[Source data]
(* ===== verification/BodyStream.v ===== *)
(** The request body as the handlers see it ([BodyStream.hpp]).  The closures that
    the connection stores in a stream are one of three kinds ([body_source]); what
    they do is an interface, [BodyIO], which the connection implements. *)
From S2P Require Import Prelude Bytes Effects ServerConfig.

#[local] Open Scope Z_scope.

(** The pair of closures a stream was built with: [chunkReadFn]/[chunkDrainFn],
    [readFn]/[drainFn] for a Content-Length body, or those of an empty body. *)
Inductive body_source := ChunkedBody | LengthBody | NoBody.

Record BodyStream := {
  exhausted_ : bool;
  remaining_ : Z;
  source_ : body_source;
}.

Definition mkBodyStream (contentLength : Z) (src : body_source) : BodyStream :=
  {| exhausted_ := false; remaining_ := contentLength; source_ := src |}.

(** Where the stream lives, and what its closures do: [readFn] fills a buffer of
    the given size and returns the bytes it wrote there. *)
Class BodyIO (S : Type) := {
  get_body : S -> option BodyStream;
  put_body : option BodyStream -> S -> S;
  readFn : body_source -> Z -> Z -> M S bytes;
  drainFn : body_source -> Z -> M S unit;
}.

Section Methods.
Context {S : Type} {BIO : BodyIO S}.

(** [bodyStream_->]: undefined through a null pointer. *)
Definition the_body : M S BodyStream := fun s =>
  match get_body s with Some b => (Ret b, s) | None => (Undef, s) end.

Definition isExhausted : M S bool := b ← the_body; mret (exhausted_ b).

Definition read (size : Z) : M S bytes :=
  b ← the_body;
  if exhausted_ b then mret [] else
  data ← readFn (source_ b) size (remaining_ b);
  let n := Z.of_nat (length data) in
  b' ← the_body;
  let remaining := u64 (remaining_ b' - n) in
  modify (put_body (Some {| exhausted_ := exhausted_ b' || (n =? 0) || (remaining =? 0);
                            remaining_ := remaining; source_ := source_ b' |}));;
  mret data.

Definition scratch_size : Z := 4096.

(** [while (data.size() < limit)]; the result is [data] and the last [n].  Every
    round but the last makes [data] longer, so [fuel] rounds with [fuel > limit]
    are all there can be. *)
Fixpoint readAll_loop (fuel : nat) (limit : Z) (data : bytes) (n : Z) : M S (bytes * Z) :=
  match fuel with
  | O => undefined
  | Datatypes.S fuel' =>
      if Z.of_nat (length data) <? limit then
        chunk ← read scratch_size;
        match chunk with
        | [] => mret (data, 0)
        | _ => readAll_loop fuel' limit (data ++ chunk) (Z.of_nat (length chunk))
        end
      else mret (data, n)
  end.

Definition readAll (data : bytes) (limit : Z) : M S bytes :=
  b ← the_body;
  if exhausted_ b then mret data else
  '(data, n) ← readAll_loop (Datatypes.S (Z.to_nat limit)) limit data 0;
  if 0 <? n then throw (ServerException "Content limit exceeded" 413 true) else mret data.

(** [fn] is the handler's; [fuel] bounds the number of blocks. *)
Fixpoint streamUsing (fuel : nat) (fn : bytes -> M S unit) : M S unit :=
  match fuel with
  | O => undefined
  | Datatypes.S fuel' =>
      chunk ← read scratch_size;
      match chunk with
      | [] => mret tt
      | _ => fn chunk;; streamUsing fuel' fn
      end
  end.

Definition drain : M S unit :=
  b ← the_body;
  if exhausted_ b then mret tt else drainFn (source_ b) (remaining_ b).

(** [HttpRequest::consumeBody] *)
Definition consumeBody (cfg : ServerConfig) : M S bytes :=
  e ← isExhausted;
  if (e : bool) then throw (HandlerException "Body stream is exhausted (Do not call fullBody() twice)" 500 true)
  else readAll [] (MAX_CONTENT_LENGTH cfg).
End Methods.
Lemma headers_loop_spec fuel view r :
  length view <= fuel -> headers_loop fuel view r = parse_lines (split_on LF view) r.
Proof.
  revert view r. induction fuel as [|fuel IH]; intros view r Hf.
  { destruct view; [done|simpl in Hf; lia]. }
  destruct view as [|c s]; [done|].
  cbn [headers_loop]. set (w := c :: s) in *. rewrite split_on_find.
  assert (forall line (g : HttpRequest -> bool * HttpRequest),
    (match find_char ":" (strip_cr line) with
     | None => g r
     | Some pos => g (addHeaderLower (toLowerCase (take pos (strip_cr line)))
                        (trim (drop (pos + 1) (strip_cr line))) r)
     end) = g (match field_of_line line with Some (k, v) => addHeaderLower k v r | None => r end)) as Hq.
  { intros line g. unfold field_of_line, pair_at. by destruct (find_char ":" (strip_cr line)). }
  cbv zeta. rewrite (Hq _ (headers_loop fuel _)).
  destruct (find_char LF w) as [i|] eqn:E; cbn [parse_lines].
  - pose proof (find_char_lt _ _ _ E). by rewrite IH by (rewrite length_drop; lia).
  - destruct (blank_front w); [done|]. by destruct fuel.
Qed.

Lemma parseRequestHeaders_spec view r : parseRequestHeaders view r = parse_lines (split_on LF view) r.
Proof. by apply headers_loop_spec. Qed.

(** ** How a client writes a request *)
Definition header_line (p : bytes * bytes) : bytes := p.1 ++ ": " ++ p.2.

Definition request_line (m t v : bytes) : bytes := m ++ (SP :: (t ++ (SP :: v))).

(** Lines separated by CRLF: what stands before the blank line. *)
Fixpoint join_lines (l : list bytes) : bytes :=
  match l with
  | [] => []
  | [x] => x
  | x :: l' => x ++ CRLF ++ join_lines l'
  end.

Definition request_head (m t v : bytes) (hs : fields) : bytes :=
  join_lines (request_line m t v :: map header_line hs).

Definition field_ok (p : bytes * bytes) : Prop :=
  blank_front p.1 = false /\ (p.1 <> []) /\ (":"%char ∉ p.1) /\ (LF ∉ p.1) /\ (LF ∉ p.2) /\ no_blank_ends p.2.

Definition no_scheme (t : bytes) : Prop := find_sub "://" t = None.

Record request_ok (m t v : bytes) (hs : fields) : Prop := {
  ok_method : (SP ∉ m) /\ (LF ∉ m);
  ok_target : (SP ∉ t) /\ (LF ∉ t) /\ no_scheme t;
  ok_version : (LF ∉ v) /\ (CR ∉ v);
  ok_fields : Forall field_ok hs /\ hs <> [];
}.

(** What the receiver should hold. *)
Definition target_path (t : bytes) : bytes :=
  match find_char "?" t with Some i => take i t | None => t end.

Definition target_query (t : bytes) : fields :=
  match find_char "?" t with
  | None => []
  | Some i =>
      let view := drop (i + 1) t in
      query_params (match find_char "#" view with Some j => take j view | None => view end)
  end.

Definition received (hs : fields) : fields :=
  fold_left (fun acc p => add_field singletonHeaders_ (toLowerCase p.1) p.2 acc) hs [].

(** ** Lemmas *)
Lemma parsePath_spec raw r :
  parsePathAndQueryParams raw r =
  with_target (normalizePath (target_path raw)) (pathParts_ r ++ segments (target_path raw))
    (queryParams_ r ++ target_query raw) r.
Proof.
  unfold parsePathAndQueryParams, target_path, target_query. cbv zeta.
  destruct (find_char "?" raw) as [i|].
  - rewrite query_loop_spec by lia. by rewrite parts_loop_spec, segments_normalizePath by lia.
  - by rewrite parts_loop_spec, segments_normalizePath, app_nil_r by lia.
Qed.

Lemma strip_cr_snoc l : strip_cr (l ++ [CR]) = l.
Proof. unfold strip_cr. rewrite rev_app_distr. simpl. by rewrite rev_involutive. Qed.

Lemma strip_cr_id l : last l <> Some CR -> strip_cr l = l.
Proof.
  unfold strip_cr. destruct (rev l) as [|c r] eqn:E; [done|].
  apply (f_equal (@rev ascii)) in E. rewrite rev_involutive in E. simpl in E. subst l.
  rewrite last_snoc. destruct (Ascii.eqb_spec c CR) as [->|]; [done|]. done.
Qed.

Lemma trim_space s : no_blank_ends s -> trim (SP :: s) = s.
Proof.
  intros H. rewrite <- (trim_id s H) at 2. unfold trim. reflexivity.
Qed.

Lemma last_not_cr s : no_blank_ends s -> last s <> Some CR.
Proof.
  intros [_ H]. destruct (rev s) as [|c r] eqn:E.
  - apply (f_equal (@rev ascii)) in E. rewrite rev_involutive in E. by subst s.
  - apply (f_equal (@rev ascii)) in E. rewrite rev_involutive in E. simpl in E. subst s.
    rewrite last_snoc. by intros [= ->].
Qed.

Lemma header_line_last p : field_ok p -> last (header_line p) <> Some CR.
Proof.
  intros (_ & _ & _ & _ & _ & Hv). unfold header_line.
  rewrite app_assoc, last_app. pose proof (last_not_cr _ Hv) as Hl.
  destruct (last p.2); [done|]. rewrite last_app. cbn. done.
Qed.

Lemma header_line_lf p : field_ok p -> LF ∉ header_line p.
Proof.
  intros (_ & _ & _ & Hk & Hv & _). unfold header_line. rewrite !not_elem_of_app.
  split_and!; [done| |done]. by apply (bool_decide_unpack _).
Qed.

Lemma field_of_header_line p :
  field_ok p -> field_of_line (header_line p) = Some (toLowerCase p.1, p.2) /\
  field_of_line (header_line p ++ [CR]) = Some (toLowerCase p.1, p.2) /\
  blank_front (header_line p) = false /\ blank_front (header_line p ++ [CR]) = false.
Proof.
  intros Hok. pose proof (header_line_last p Hok) as Hlast. destruct Hok as (Hb & Hne & Hc & _ & _ & Hv).
  unfold field_of_line. rewrite strip_cr_snoc, strip_cr_id by done.
  assert (pair_at ":" (header_line p) = Some (p.1, SP :: p.2)) as ->.
  { unfold pair_at, header_line. change (list_ascii_of_string ": " ++ p.2) with (":"%char :: SP :: p.2).
    rewrite find_char_app by done. by rewrite take_app_length, drop_app_length_plus. }
  rewrite trim_space by done. unfold header_line.
  destruct p as [[|c k] w]; [done|]. simpl in *. done.
Qed.

Lemma split_join_lines x l :
  LF ∉ x -> Forall (fun y => LF ∉ y) l ->
  split_on LF (join_lines (x :: l)) =
  match l with [] => [x] | y :: l' => (x ++ [CR]) :: split_on LF (join_lines (y :: l')) end.
Proof.
  intros Hx Hl. destruct l as [|y l]; [by apply split_on_notin|].
  change (join_lines (x :: y :: l)) with (x ++ CRLF ++ join_lines (y :: l)).
  change (CRLF ++ join_lines (y :: l)) with ([CR] ++ LF :: join_lines (y :: l)).
  rewrite app_assoc, split_on_app, (split_on_notin LF (x ++ [CR])); [done|].
  rewrite not_elem_of_app. split; [done|]. by rewrite list_elem_of_singleton.
Qed.

Lemma parse_lines_fields hs r :
  Forall field_ok hs ->
  parse_lines (split_on LF (join_lines (map header_line hs))) r =
  (true, fold_left (fun r p => addHeaderLower (toLowerCase p.1) p.2 r) hs r).
Proof.
  intros H. revert r. induction H as [|p hs Hp Hhs IH]; intros r; [done|].
  pose proof (field_of_header_line p Hp) as (Hf1 & Hf2 & Hb1 & Hb2).
  cbn [map]. rewrite split_join_lines.
  - destruct hs as [|q hs]; cbn [map parse_lines].
    + by rewrite Hb1, Hf1.
    + by rewrite Hb2, Hf2, IH.
  - by apply header_line_lf.
  - apply Forall_map. eapply Forall_impl; [exact Hhs|]. intros q Hq. by apply header_line_lf.
Qed.

Lemma fold_addHeader hs r :
  fold_left (fun r p => addHeaderLower (toLowerCase p.1) p.2 r) hs r =
  with_headers (fold_left (fun acc p => add_field singletonHeaders_ (toLowerCase p.1) p.2 acc) hs) r.
Proof.
  revert r. induction hs as [|p hs IH]; intros r; [by destruct r|].
  cbn [fold_left]. by rewrite IH.
Qed.

Lemma parseRequestLine_origin m t v r :
  SP ∉ m -> SP ∉ t -> no_scheme t ->
  parseRequestLine (request_line m t v) r =
  (true, setVersion v (parsePathAndQueryParams t (setRawPath t (setMethod m r)))).
Proof.
  intros Hm Ht Hs. unfold parseRequestLine, request_line.
  rewrite find_char_app by done. cbv zeta. rewrite take_app_length, drop_app_cons.
  rewrite find_char_app by done. rewrite take_app_length, drop_app_cons.
  unfold no_scheme in Hs. by rewrite Hs.
Qed.

Lemma request_line_no_cr m t v :
  CR ∉ v -> last (request_line m t v) <> Some CR.
Proof.
  intros Hv. unfold request_line.
  replace (m ++ (SP :: (t ++ (SP :: v)))) with (((m ++ (SP :: t)) ++ [SP]) ++ v)
    by (rewrite <- !app_assoc; done).
  rewrite last_app. destruct (last v) as [c|] eqn:E; [|by rewrite last_snoc].
  intros [= ->]. apply Hv. by apply last_Some_elem_of.
Qed.

(** How a client writes parameters. *)
Definition encode_param (p : bytes * bytes) : bytes := percentEncode p.1 ++ ("="%char :: percentEncode p.2).

Definition encode_params (ps : fields) : bytes := join_with "&" (map encode_param ps).

Definition or_true (p : bytes * bytes) : bytes * bytes :=
  (p.1, match p.2 with [] => "true" : bytes | v => v end).

Lemma encoded_chars s c : c ∈ percentEncode s -> unreserved c = true \/ c = "%"%char.
Proof.
  assert (forall d, (0 <= d < 16)%Z -> unreserved (hex_upper d) = true) as Hhex.
  { intros d Hd.
    assert (forallb (fun n => unreserved (hex_upper (Z.of_nat n))) (seq 0 16) = true) as Hall
      by (vm_compute; reflexivity).
    rewrite forallb_forall in Hall. specialize (Hall (Z.to_nat d)).
    rewrite in_seq, Z2Nat.id in Hall by lia. apply Hall. lia. }
  induction s as [|a s IH]; cbn [percentEncode]; [by inversion 1|].
  pose proof (code_range a).
  destruct (unreserved a) eqn:E; rewrite !elem_of_cons; [by intros [->|]; auto|].
  intros [->|[->|[->|Hin]]]; [by right| | |by auto]; left; apply Hhex.
  - split; [apply Z.div_pos; lia|apply Z.div_lt_upper_bound; lia].
  - apply Z.mod_pos_bound. lia.
Qed.

Lemma encoded_notin s c : unreserved c = false -> c <> "%"%char -> c ∉ percentEncode s.
Proof. intros H1 H2 [|]%encoded_chars; congruence. Qed.

Lemma pair_at_encode p : pair_at "=" (encode_param p) = Some (percentEncode p.1, percentEncode p.2).
Proof.
  unfold pair_at, encode_param.
  rewrite find_char_app by (by apply encoded_notin). by rewrite take_app_length, drop_app_cons.
Qed.

Lemma encode_param_notin c p : unreserved c = false -> c <> "%"%char -> c <> "="%char -> c ∉ encode_param p.
Proof.
  intros H1 H2 H3. unfold encode_param. rewrite not_elem_of_app, not_elem_of_cons.
  split_and!; [by apply encoded_notin|done|by apply encoded_notin].
Qed.

Lemma split_join c l : l <> [] -> Forall (fun x => c ∉ x) l -> split_on c (join_with c l) = l.
Proof.
  intros Hne H. induction H as [|x l Hx Hl IH]; [done|].
  destruct l as [|y l]; [by apply split_on_notin|].
  change (join_with c (x :: y :: l)) with (x ++ c :: join_with c (y :: l)).
  by rewrite split_on_app, (split_on_notin c x), IH by done.
Qed.

Lemma split_encode_params ps : ps <> [] -> split_on "&" (encode_params ps) = map encode_param ps.
Proof.
  intros Hne. apply split_join; [by destruct ps|].
  apply Forall_map, Forall_forall. intros p _. by apply encode_param_notin.
Qed.

Lemma query_params_encode ps : ps <> [] -> query_params (encode_params ps) = map or_true ps.
Proof.
  intros Hne. unfold query_params. rewrite split_encode_params, map_map by done.
  apply map_ext. intros p. unfold query_param. rewrite pair_at_encode, !percentDecode_inv. done.
Qed.

Lemma join_with_notin c d l : c <> d -> Forall (fun x => c ∉ x) l -> c ∉ join_with d l.
Proof.
  intros Hcd. induction 1 as [|x l Hx Hl IH]; [by inversion 1|].
  destruct l as [|y l]; [done|].
  change (join_with d (x :: y :: l)) with (x ++ d :: join_with d (y :: l)).
  by rewrite not_elem_of_app, not_elem_of_cons.
Qed.

Lemma form_fold ps f k :
  fold_left form_add (map encode_param ps) f !! k =
  (if bool_decide (k ∈ ps.*1) || bool_decide (is_Some (f !! k))
   then Some (default [] (f !! k) ++ getAllValues ps k) else None).
Proof.
  revert f. induction ps as [|[k' v] ps IH]; intros f; cbn [map fold_left].
  - rewrite bool_decide_eq_false_2 by (inversion 1). cbn [orb getAllValues List.filter map].
    unfold getAllValues. cbn. rewrite app_nil_r.
    destruct (f !! k); [by rewrite bool_decide_eq_true_2|rewrite bool_decide_eq_false_2; [done|]].
    by intros [].
  - rewrite IH. unfold form_add. rewrite pair_at_encode. cbn [fst snd fmap list_fmap]. rewrite !percentDecode_inv.
    rewrite (getAllValues_app [(k', v)] ps k : getAllValues ((k', v) :: ps) k = _), getAllValues_single.
    destruct (beqb_spec k' k) as [->|Hne].
    + rewrite !lookup_insert_eq. rewrite (bool_decide_eq_true_2 (is_Some _)) by done.
      rewrite (bool_decide_eq_true_2 (k ∈ k :: _)) by (left). rewrite orb_true_r. cbn [orb].
      cbn [default from_option id]. by rewrite <- app_assoc.
    + rewrite !lookup_insert_ne by done.
      rewrite (bool_decide_ext (k ∈ k' :: ps.*1) (k ∈ ps.*1)); [done|].
      rewrite elem_of_cons. naive_solver.
Qed.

> Aim of the task
Every line from the line containing "pose proof (field_of_header_line" through the line containing "rewrite last_app. destruct" in the records above must be retyped exactly. Leave out the rest.

> Finished exercise
  pose proof (field_of_header_line p Hp) as (Hf1 & Hf2 & Hb1 & Hb2).
  cbn [map]. rewrite split_join_lines.
  - destruct hs as [|q hs]; cbn [map parse_lines].
    + by rewrite Hb1, Hf1.
    + by rewrite Hb2, Hf2, IH.
  - by apply header_line_lf.
  - apply Forall_map. eapply Forall_impl; [exact Hhs|]. intros q Hq. by apply header_line_lf.
Qed.

Lemma fold_addHeader hs r :
  fold_left (fun r p => addHeaderLower (toLowerCase p.1) p.2 r) hs r =
  with_headers (fold_left (fun acc p => add_field singletonHeaders_ (toLowerCase p.1) p.2 acc) hs) r.
Proof.
  revert r. induction hs as [|p hs IH]; intros r; [by destruct r|].
  cbn [fold_left]. by rewrite IH.
Qed.

Lemma parseRequestLine_origin m t v r :
  SP ∉ m -> SP ∉ t -> no_scheme t ->
  parseRequestLine (request_line m t v) r =
  (true, setVersion v (parsePathAndQueryParams t (setRawPath t (setMethod m r)))).
Proof.
  intros Hm Ht Hs. unfold parseRequestLine, request_line.
  rewrite find_char_app by done. cbv zeta. rewrite take_app_length, drop_app_cons.
  rewrite find_char_app by done. rewrite take_app_length, drop_app_cons.
  unfold no_scheme in Hs. by rewrite Hs.
Qed.

Lemma request_line_no_cr m t v :
  CR ∉ v -> last (request_line m t v) <> Some CR.
Proof.
  intros Hv. unfold request_line.
  replace (m ++ (SP :: (t ++ (SP :: v)))) with (((m ++ (SP :: t)) ++ [SP]) ++ v)
    by (rewrite <- !app_assoc; done).
  rewrite last_app. destruct (last v) as [c|] eqn:E; [|by rewrite last_snoc].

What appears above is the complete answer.